How to Remember What You Know (Without Becoming a Full-Time Clerk)
Wait, you take notes?
Over the years I have read a lot of articles and blog posts on note-taking and knowledge management. I'm an avid reader, and one of my first blog posts was about how I organize my reading lists. That post is 11 years old now, and I like to think I've grown a bit since then (intellectually, that is), but I can confirm that the Trello board described in that old mind-fart of a post is still in use today.
One thing that keeps popping up is the importance of having a system to capture and organize what you learn. Without such a system, knowledge is easily forgotten or lost in the chaos of everyday life. Over the years I have tried various ways of capturing notes from the books I read. It might be true that the best books you read will change the way you think and act in the world without you writing a single note or quote down, but let's be real: those books are few and far between. Most of the time, if you want to remember what you read, you have to write something down and return to it later to refresh your memory.
Handwriting: Great for Memory, Terrible for Retrieval
The first couple of years I used good old notebooks extensively, and to some degree still do. The science is quite clear here: if you want to remember something, writing it down by hand is the best way to do it. The problem with notebooks—apart from being hard to organize and search through later—is that reviewing a book you just read becomes a time-consuming exercise in hunting for squiggly lines and pencil highlights, then transcribing them into a notebook, only to never look at them again. Don't get me wrong, I had lots of nice dates with myself at cafes, writing down notes from books I had just read, but the return on investment was low—and there is frankly not enough time in the day for that (throw in a love for endurance sports and there you have it).
The killer "system"
It's no surprise then that I have gravitated towards digital book knowledge systems over the years, but instead of shoehorning my notes into a generic note-taking app like [fill in your favorite app here that will be gone in 2 years], I have built my own simple solution around Markdown files stored in a Git repository, plus a few small extraction scripts. Throw in a tiny backend for serving them, and there we are. It's simple, it's flexible, it's plain text, and it will outlive most apps out there. The basic building block is this Markdown template:
# Book Title
<![]()>
### Metadata
- Author:
- Full Title:
- Category: #books
### Highlights
-
That's the target template. About 99% of the source material comes from four main sources:
- Amazon Kindle
- Apple Books
- Physical books
- Manual transcription directly into Markdown files
Kindle highlights are by far the easiest to capture.

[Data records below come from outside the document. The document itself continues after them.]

Fixpoint Json_ind (v : Json) : P v :=
  match v with
  | JNull => Hnull
  | JBool b => Hbool b
  | JNumber n => Hnumber n
  | JString s => Hstring s
  | JArray items =>
      Harray items
        ((fix go l : Forall P l :=
            match l with
            | [] => Forall_nil_2 P
            | x :: l => Forall_cons_2 P x l (Json_ind x) (go l)
            end) items)
  | JObject props =>
      Hobject props
        ((fix go l : Forall (λ p, P p.2) l :=
            match l with
            | [] => Forall_nil_2 _
            | (k, x) :: l => Forall_cons_2 (λ p, P p.2) (k, x) l (Json_ind x) (go l)
            end) props)
  end.

End Json_ind.

(** The number of values in a value. *)
Fixpoint json_size (v : Json) : nat :=
  match v with
  | JArray items => S (sum_list (map json_size items))
  | JObject props => S (sum_list (map (λ p, json_size p.2) props))
  | _ => 1
  end.

(** A value of JavaScript that came from JSON, or [undefined]. *)
Definition JsValue : Type := option Json.

(** ToBoolean: [null], [false], [0], the empty string and [undefined] are
    falsy, every array and object is truthy. *)
Definition truthy_js (v : Json) : bool :=
  match v with
  | JNull => false
  | JBool b => b
  | JNumber n => negb (n =? 0)%Z
  | JString s => truthy s
  | JArray _ | JObject _ => true
  end.

(** [typeof v === 'string'] *)
Definition is_string (v : Json) : bool :=
  match v with JString _ => true | _ => false end.

(** [a || b] *)
Definition or_js (a b : JsValue) : JsValue :=
  match a with
  | Some v => if truthy_js v then a else b
  | None => b
  end.

Infix "||ⱼ" := or_js (at level 50, left associativity) : js_scope.

(** The property [k] of an object: the last one written under that name. *)
Definition own_property (k : string) (props : list (string * Json)) : JsValue :=
  snd <$> last (filter (λ p, p.1 = k) props).

(** [v.k] for a name [k] that no prototype defines (such as [detail] and
    [message]): reading a property of [null] throws a TypeError, a primitive
    or an array has no such property. *)
Definition get_prop (v : Json) (k : string) : Completion JsValue :=
  match v with
  | JNull => Throw "TypeError: Cannot read properties of null"
  | JObject props => Normal (own_property k props)
  | _ => Normal None
  end.

(** [try { body } catch { handler }] *)
Definition try_catch {A} (body : Completion A) (handler : A) : A :=
  match body with Normal a => a | Throw _ => handler end.
(* ===== verification/Api.v ===== *)
(** * Api: the HTTP client of the back end ([services/api.ts])

    [ApiService] keeps the access token, mirrors it in the browser's
    [localStorage], and offers one method per endpoint of the back end.  Each
    method hands one request to [fetch] and turns the response into an
    [ApiResponse] with [handleResponse].

    The state is the pair of the token and the storage ([ApiService]); the
    methods that change it are [constructor], [setToken] and [clearToken].
    A method of an endpoint is a [Call]: the request it makes and what it does
    with the response; [run_call] supplies the network.  The payloads are the
    records of [Payload], turned into JSON objects with the properties in
    the order of their declaration and the absent optional ones left out,
    which is what [JSON.stringify] sends for an object built to that type. *)

From S2P Require Import Prelude JsString Json Payload.

#[local] Open Scope js_scope.

(** ** Requests and responses *)

(** The second argument of [fetch]. *)
Record RequestInit := mkRequestInit {
  method : string;
  headers : list (string * string);
  body : option string;
}.

Record Request := mkRequest {
  url : string;
  init : RequestInit;
}.

(** What [handleResponse] reads of a [Response]: [response.ok] and the text
    of the body. *)
Record Response := mkResponse {
  ok : bool;
  text : string;
}.

(** [interface ApiResponse<T>]: both properties are optional.  [error] is
    declared a string; the value the code stores is whatever JavaScript value
    [handleResponse] computes. *)
Record ApiResponse := mkApiResponse {
  data : JsValue;
  error : JsValue;
}.
(* ===== verification/Route.v ===== *)
(** * Route: a request read back into the call that made it

    The back end is not part of the repository; what the client needs of it
    is that a request says which method of [ApiService] was called, and with
    which arguments.  [route] is the reading a back end with the routes of
    [services/api.ts] does: the base address is taken off the address of the
    request, the path is cut into the collection and what follows it, the
    method chooses among the calls on that path, and the body is read by the
    codec of the payload ([Payload.FromJson]).  [route_invoke] is the round
    trip, and that two different calls never make the same request follows
    from it. *)

From S2P Require Import Prelude JsString Json Payload Api.
From Stdlib Require Import Ascii.

#[local] Arguments String.append !_ _ / : simpl nomatch.
#[local] Arguments JSON_stringify : simpl never.
#[local] Open Scope js_scope.

(** ** Reading a request *)

(** [cut sep s]: what precedes the first [sep] in [s], and what follows it
    if there is one. *)
Fixpoint cut (sep : ascii) (s : string) : string * option string :=
  match s with
  | "" => ("", None)
  | String c r =>
      if decide (c = sep) then ("", Some r)
      else let '(h, t) := cut sep r in (String c h, t)
  end.

(** An identifier in a path: the text of an integer and nothing else. *)
Definition read_id (segment : string) : option Z :=
  match parse_number segment with
  | Some (n, "") => Some n
  | _ => None
  end.

(** The payload in the body of a request. *)
Definition read_body `{FromJson A} (r : Request) : option A :=
  body (init r) ≫= read_text.

(** The member of a collection and the action on it, in [<id>/<action>]. *)
Definition member_action (tail : string) : option (Z * string) :=
  match cut "/" tail with
  | (segment, Some action) => n ← read_id segment; Some (n, action)
  | (_, None) => None
  end.

Definition str_eq (a b : string) : bool := bool_decide (a = b).

(** The routes under [/api/], by collection. *)
Definition route_auth (m : string) (tail : option string) (r : Request) : option ApiCall :=
  match tail with
  | Some action =>
      if str_eq m "POST" && str_eq action "register" then Register <$> read_body r
      else if str_eq m "POST" && str_eq action "login" then Login <$> read_body r
      else if str_eq m "GET" && str_eq action "me" then Some GetCurrentUser
      else None
  | None => None
  end.

Definition route_tasks (m : string) (tail : option string) (r : Request) : option ApiCall :=
  match tail with
  | None =>
      if str_eq m "GET" then Some GetTasks
      else if str_eq m "POST" then CreateTask <$> read_body r
      else None
  | Some taskId => if str_eq m "PATCH" then UpdateTask taskId <$> read_body r else None
  end.

Definition route_points (m : string) (tail : option string) : option ApiCall :=
  match tail with
  | Some action => if str_eq m "GET" && str_eq action "history" then Some GetPointsHistory else None
  | None => None
  end.

Definition route_help_requests (m : string) (tail : option string) (r : Request)
    : option ApiCall :=
  match tail with
  | None =>
      if str_eq m "GET" then Some GetHelpRequests
      else if str_eq m "POST" then CreateHelpRequest <$> read_body r
      else None
  | Some tail =>
      '(requestId, action) ← member_action tail;
      if str_eq m "PATCH" && str_eq action "respond" then Some (RespondToHelpRequest requestId)
      else None
  end.

Definition route_global_alerts (m : string) (tail : option string) (r : Request)
    : option ApiCall :=
  match tail with
  | None =>
      if str_eq m "GET" then Some GetGlobalAlerts
      else if str_eq m "POST" then CreateGlobalAlert <$> read_body r
      else None
  | Some tail =>
      '(alertId, action) ← member_action tail;
      if str_eq m "PATCH" && str_eq action "acknowledge" then Some (AcknowledgeAlert alertId)
      else if str_eq m "PATCH" && str_eq action "toggle" then Some (ToggleAlertStatus alertId)
      else None
  end.

Definition route_community_tasks (m : string) (tail : option string) (r : Request)
    : option ApiCall :=
  match tail with
  | None =>
      if str_eq m "GET" then Some GetCommunityTasks
      else if str_eq m "POST" then CreateCommunityTask <$> read_body r
      else None
  | Some tail =>
      '(taskId, action) ← member_action tail;
      if str_eq m "POST" && str_eq action "volunteer" then Some (VolunteerForTask taskId)
      else None
  end.

Definition route (API_BASE_URL : string) (r : Request) : option ApiCall :=
  path ← strip_prefix API_BASE_URL (url r);
  rest ← strip_prefix "/api/" path;
  let '(collection, tail) := cut "/" rest in
  let m := method (init r) in
  if str_eq collection "auth" then route_auth m tail r
  else if str_eq collection "tasks" then route_tasks m tail r
  else if str_eq collection "points" then route_points m tail
  else if str_eq collection "help-requests" then route_help_requests m tail r
  else if str_eq collection "global-alerts" then route_global_alerts m tail r
  else if str_eq collection "community-tasks" then route_community_tasks m tail r
  else None.

(** ** Lemmas *)

Lemma strip_prefix_app p s : strip_prefix p (p +:+ s) = Some s.
Proof. induction p as [|c p IH]; simpl; [by destruct s|by rewrite decide_True]. Qed.

Lemma cut_app sep a b :
  occurs sep a = false → cut sep (a +:+ String sep b) = (a, Some b).
Proof.
  induction a as [|c a IH]; simpl; [by rewrite decide_True|].
  intros [Hc Ha]%orb_false_elim. apply bool_decide_eq_false in Hc.
  by rewrite decide_False, IH.
Qed.

Lemma read_id_toString n : read_id (toString n) = Some n.
Proof.
  unfold read_id, toString. rewrite <-(app_empty_r (pretty n)).
  by rewrite parse_number_pretty.
Qed.

Lemma member_action_toString n action :
  member_action (toString n +:+ String "/" action) = Some (n, action).
Proof.
  unfold member_action. rewrite cut_app, read_id_toString; [done|].
  apply toString_occurs; [|done]. intros d _. unfold pretty_N_char. by repeat case_match.
Qed.

Lemma read_body_stringify `{FromJson A} u m h (a : A) :
  read_body (mkRequest u (mkRequestInit m h (Some (JSON_stringify (to_json a))))) = Some a.
Proof. apply read_text_stringify. Qed.

(** The path of a call, after the base address. *)
Lemma route_base base r path :
  url r = base +:+ path →
  route base r =
    (rest ← strip_prefix "/api/" path;
     let '(collection, tail) := cut "/" rest in
     let m := method (init r) in
     if str_eq collection "auth" then route_auth m tail r
     else if str_eq collection "tasks" then route_tasks m tail r
     else if str_eq collection "points" then route_points m tail
     else if str_eq collection "help-requests" then route_help_requests m tail r
     else if str_eq collection "global-alerts" then route_global_alerts m tail r
     else if str_eq collection "community-tasks" then route_community_tasks m tail r
     else None).
Proof. unfold route. intros ->. by rewrite strip_prefix_app. Qed.

(** Every call is read back: one case per method, each by computation up to
    the round trips of the identifier and of the payload. *)
Ltac route_round_trip :=
  intros api c; destruct c; (erewrite route_base; [|reflexivity]); simpl;
  unfold route_help_requests, route_global_alerts, route_community_tasks;
  rewrite ?member_action_toString, ?read_body_stringify; done.

(** ** Properties *)

(** Claim C9. The request of a call says which call it is: reading the
    request of any method of the service, with any arguments and whatever
    the token, gives back the method and its arguments, the payload
    included; so two calls that make the same request, with the same token
    or not, are the same method called with the same arguments. *)
Theorem route_invoke base api c :
  route base (call_request (invoke base api c)) = Some c ∧
  ∀ api' c', call_request (invoke base api' c') = call_request (invoke base api c) → c' = c.
Proof.
  assert (∀ api c, route base (call_request (invoke base api c)) = Some c) as Hroute
    by (clear; route_round_trip).
  split; [done|]. intros api' c' Heq. apply (inj Some).
  by rewrite <-(Hroute api' c'), Heq, Hroute.
Qed.

(** The round trip, for the files that build on the router. *)
Lemma route_call_request base api c : route base (call_request (invoke base api c)) = Some c.
Proof. revert api c. route_round_trip. Qed.

(** The routes in use: a task is addressed by whatever text the caller
    gives, the other members by the decimal text of their number. *)
Example sample_routes :
  route sample_base (call_request (invoke sample_base sample_api (UpdateTask "t-7" sample_updates)))
    = Some (UpdateTask "t-7" sample_updates) ∧
  url (call_request (invoke sample_base sample_api (ToggleAlertStatus (-3)))) =
    "http://localhost:8000/api/global-alerts/-3/toggle" ∧
  route sample_base (mkRequest "http://localhost:8000/api/tasks/7"
                       (mkRequestInit "DELETE" [] None)) = None.
Proof. by vm_compute. Qed.

(** The identifier of a task goes into the path as it is: one that holds a
    slash or a question mark addresses something else than a task. *)
Example updateTask_id_not_encoded :
  url (call_request (updateTask sample_base sample_api "7/../../auth/me?x=1" sample_updates)) =
  "http://localhost:8000/api/tasks/7/../../auth/me?x=1".
Proof. done. Qed.
Record buddies_inv (s : BuddiesState) : Prop := {
  inv_selected : ∀ buddy, selectedBuddy s = Some buddy → buddy ∈ mockBuddies;
  inv_modal :
    showCheckInModal s = true ∨ showProfileModal s = true → is_Some (selectedBuddy s);
  inv_status : statusFilter s ∈ statuses;
  inv_mood : mood (checkInData s) ∈ mo_value <$> moodOptions;
  inv_alerts : Forall alert_of_buddy (alerts s);
}.

(** ** The filter: lemmas *)

Lemma matchesStatus_spec st buddy :
  matchesStatus st buddy = true ↔ st = "all" ∨ b_status buddy = st.
Proof.
  unfold matchesStatus. rewrite orb_true_iff, !bool_decide_eq_true. done.
Qed.

(** The search test, without the code's redundant [|| false]. *)
Lemma matchesSearch_spec q buddy :
  matchesSearch q buddy = true ↔
  includes (toLowerCase (b_name buddy)) (toLowerCase q) = true ∨
  ∃ location, b_location buddy = Some location ∧
    includes (toLowerCase location) (toLowerCase q) = true.
Proof.
  unfold matchesSearch. rewrite orb_false_r, orb_true_iff.
  destruct (b_location buddy) as [l|]; (split; intros [?|Hl]; [by left| |by left|]).
  - right. by exists l.
  - right. by destruct Hl as (? & [= <-] & ?).
  - done.
  - by destruct Hl as (? & [=] & _).
Qed.

Lemma matchesSearch_narrows q q' buddy :
  includes (toLowerCase q') (toLowerCase q) = true →
  matchesSearch q' buddy = true → matchesSearch q buddy = true.
Proof.
  intros Hq. rewrite !matchesSearch_spec.
  intros [?|(l & ? & ?)]; [left|right; exists l; split; [done|]];
    by eapply includes_trans.
Qed.

Lemma status_cases (st : string) :
  st ∈ ["online"; "away"; "offline"] → st = "online" ∨ st = "away" ∨ st = "offline".
Proof. rewrite !elem_of_cons, elem_of_nil. tauto. Qed.

Lemma elem_of_filteredBuddies buddy q st :
  buddy ∈ filteredBuddies q st ↔
  buddy ∈ mockBuddies ∧ matchesSearch q buddy = true ∧ matchesStatus st buddy = true.
Proof.
  unfold filteredBuddies. rewrite list_elem_of_filter, Is_true_true, andb_true_iff. tauto.
Qed.
(** The loop of [check_environment_variables] over [required_vars.items()].
    [found_vars] records [value is not None]; the line printed depends on
    [if value:], which is false for the empty string too. *)
Fixpoint check_vars (vars : list (string * string)) (found_vars : gmap string bool)
  : M Sys (gmap string bool) :=
  match vars with
  | [] => ret found_vars
  | (var_name, description) :: rest =>
      value <- getenv var_name ;;
      let found_vars := <[var_name := bool_decide (is_Some value)]> found_vars in
      match value with
      | Some (String c r) =>
          let value := String c r in
          let masked :=
            if decide (8 < str_len value)
            then str_slice_to 6 value +:+ "..." +:+ str_slice_last 4 value
            else "***" in
          print ("   ✅ " +:+ var_name +:+ ": " +:+ masked)
      | _ =>
          print ("   ⚠️  " +:+ var_name +:+ ": Not set (" +:+ description +:+ ")")
      end ;;
      check_vars rest found_vars
  end.

Definition check_environment_variables : M Sys bool :=
  print "🔍 Checking environment variables..." ;;
  found_vars <- check_vars (dict_items required_vars) ∅ ;;
  openai <- getitem found_vars "OPENAI_API_KEY" ;;
  has_provider_key <-
    (if openai then ret true else getitem found_vars "OPENROUTER_API_KEY") ;;
  if has_provider_key then
    print "✅ At least one provider API key is configured" ;;
    ret true
  else
    print "❌ No provider API keys found - set OPENAI_API_KEY or OPENROUTER_API_KEY" ;;
    ret false.
(** X3.  With a memory limit of zero [formatMemoryUsage] does not fail: the
    limit prints as [0.00B] and the percentage is one of the texts [NaN],
    [Infinity] and [-Infinity]. *)
Theorem formatMemoryUsage_zero_limit (exponentNotation : number -> string) (stats : Stats) :
  isZero (limit (memory_stats stats)) = true ->
  exists percent : string,
    (percent = "NaN" \/ percent = "Infinity" \/ percent = "-Infinity")
    /\ formatMemoryUsage exponentNotation stats
       = formatBytes exponentNotation (usage (memory_stats stats))
         ++ " / 0.00B (" ++ percent ++ "%)".
Proof.
  intros Hz. unfold formatMemoryUsage.
  rewrite (formatBytes_zero exponentNotation _ Hz).
  assert (Hnf : isFinite (mul (div (usage (memory_stats stats)) (limit (memory_stats stats)))
                              (ofZ 100)) = false).
  { apply mul_not_finite. destruct (limit (memory_stats stats)); try discriminate.
    apply div_by_zero_not_finite. }
  exists (toFixed2 exponentNotation
            (mul (div (usage (memory_stats stats)) (limit (memory_stats stats))) (ofZ 100))).
  split; [apply not_finite_toFixed2, Hnf | reflexivity].
Qed.

(** A stopped container: usage and limit are both zero. *)
Lemma formatMemoryUsage_zero_limit_witness :
  exists percent : string,
    (percent = "NaN" \/ percent = "Infinity" \/ percent = "-Infinity")
    /\ formatMemoryUsage (fun _ => "") stoppedStats
       = formatBytes (fun _ => "") (usage (memory_stats stoppedStats))
         ++ " / 0.00B (" ++ percent ++ "%)".
Proof. apply (formatMemoryUsage_zero_limit (fun _ => "") stoppedStats). reflexivity. Defined.

(** The text for a stopped container. *)
Example stopped_memory_string :
  formatMemoryUsage (fun _ => "") stoppedStats = "0.00B / 0.00B (NaN%)".
Proof. vm_compute. reflexivity. Qed.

Whenever I highlight something on my Kindle device or in the Kindle app, it is automatically synced to my Amazon account. When I'm done reading, I send the notes to myself via email using the "Export Notes" feature in the Kindle device or app. The exported notes come in a simple HTML format that is easy to parse. I have a small script that extracts the highlights and formats them into the Markdown template above.
A similar process is used for Apple Books highlights, although the export step is a bit more manual.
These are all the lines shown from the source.